*** The input Section Begins ***

(* ===== verification/RdmaSpec.v ===== *)
(** * The remote cache refines a bounded map

    The specification: a map from keys to a medium and a value, bounded by the
    capacity of each medium and by fifteen keys a bucket.  The cache answers
    every history as the specification does, keeps exactly the bytes of the
    entries it holds in each engine, and never leaves a block behind that no
    index entry names.  Re-initialising an engine is outside the
    specification; the last theorem shows what it does. *)

From Stdlib Require Import Strings.Byte.
From S2P Require Import Prelude RdmaIndex RdmaIndexFacts RdmaTable RdmaCache.

Section store.
Context `{DefaultHasher}.

(** ** The specification *)

(** What the cache means: the medium and the value of every key. *)
Abbreviation contents := (gmap bytes (RdmaStorageEngineKind * bytes)).
Implicit Types (M : contents) (T : gmap bytes location) (k g v : bytes) (ty : RdmaStorageEngineKind).

Definition block_len k v : Z := RDMA_DATA_HEADER + blen k + blen v + RDMA_CRC_LEN.

(** The total of a measure over the entries on one medium. *)
Definition stored (f : bytes -> bytes -> Z) M ty : Z :=
  map_sum id (map_imap (fun k tv => if decide (tv.1 = ty) then Some (f k tv.2) else None) M).
Definition stored_bytes : contents -> RdmaStorageEngineKind -> Z := stored block_len.
Definition stored_count : contents -> RdmaStorageEngineKind -> Z := stored (fun _ _ => 1).

(** Room on a medium of the given capacity, if the cache has it at all. *)
Definition room (cap : RdmaStorageEngineKind -> option Z) M ty k v : bool :=
  match cap ty with None => false | Some c => stored_bytes M ty + block_len k v <=? c end.

Inductive cache_op :=
| Insert (ty : RdmaStorageEngineKind) (k v : bytes)
| Remove (k : bytes)
| Lookup (k : bytes).

(** One step of the specification on a table of [n] buckets: the status, and
    the value a lookup hands to the response. *)
Inductive spec_step (n : nat) (cap : RdmaStorageEngineKind -> option Z) M : cache_op -> Z * option bytes -> contents -> Prop :=
| insert_refused ty k v : room cap M ty k v = false -> spec_step n cap M (Insert ty k v) (RDMA_FAIL_ALLOC, None) M
| insert_rewrites ty k v : room cap M ty k v = true -> is_Some (M !! k) ->
    spec_step n cap M (Insert ty k v) (RDMA_OP_SUCCESS, None) (<[k := (ty, v)]> M)
| insert_adds ty k v : room cap M ty k v = true -> M !! k = None -> occupancy n (home n k) M <> RDMA_BUCKET_CAP ->
    spec_step n cap M (Insert ty k v) (RDMA_OP_SUCCESS, None) (<[k := (ty, v)]> M)
| insert_displaces ty k v g : room cap M ty k v = true -> M !! k = None ->
    occupancy n (home n k) M = RDMA_BUCKET_CAP -> is_Some (M !! g) -> home n g = home n k ->
    spec_step n cap M (Insert ty k v) (RDMA_OP_SUCCESS, None) (<[k := (ty, v)]> (delete g M))
| remove_hit k : is_Some (M !! k) -> spec_step n cap M (Remove k) (RDMA_OP_SUCCESS, None) (delete k M)
| remove_miss k : M !! k = None -> spec_step n cap M (Remove k) (RDMA_NOT_FOUND, None) M
| lookup_hit k ty v : M !! k = Some (ty, v) -> spec_step n cap M (Lookup k) (RDMA_OP_SUCCESS, Some v) M
| lookup_miss k : M !! k = None -> spec_step n cap M (Lookup k) (RDMA_NOT_FOUND, None) M.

*** The input Section Ends ***

• **Exercise requirements**
Where the string "RdmaStorageEngineKind" shows up in the listing above, copy the line that holds it.

• **Response area**
Abbreviation contents := (gmap bytes (RdmaStorageEngineKind * bytes)).
Implicit Types (M : contents) (T : gmap bytes location) (k g v : bytes) (ty : RdmaStorageEngineKind).
Definition stored_bytes : contents -> RdmaStorageEngineKind -> Z := stored block_len.
Definition stored_count : contents -> RdmaStorageEngineKind -> Z := stored (fun _ _ => 1).
Definition room (cap : RdmaStorageEngineKind -> option Z) M ty k v : bool :=
| Insert (ty : RdmaStorageEngineKind) (k v : bytes)
Inductive spec_step (n : nat) (cap : RdmaStorageEngineKind -> option Z) M : cache_op -> Z * option bytes -> contents -> Prop :=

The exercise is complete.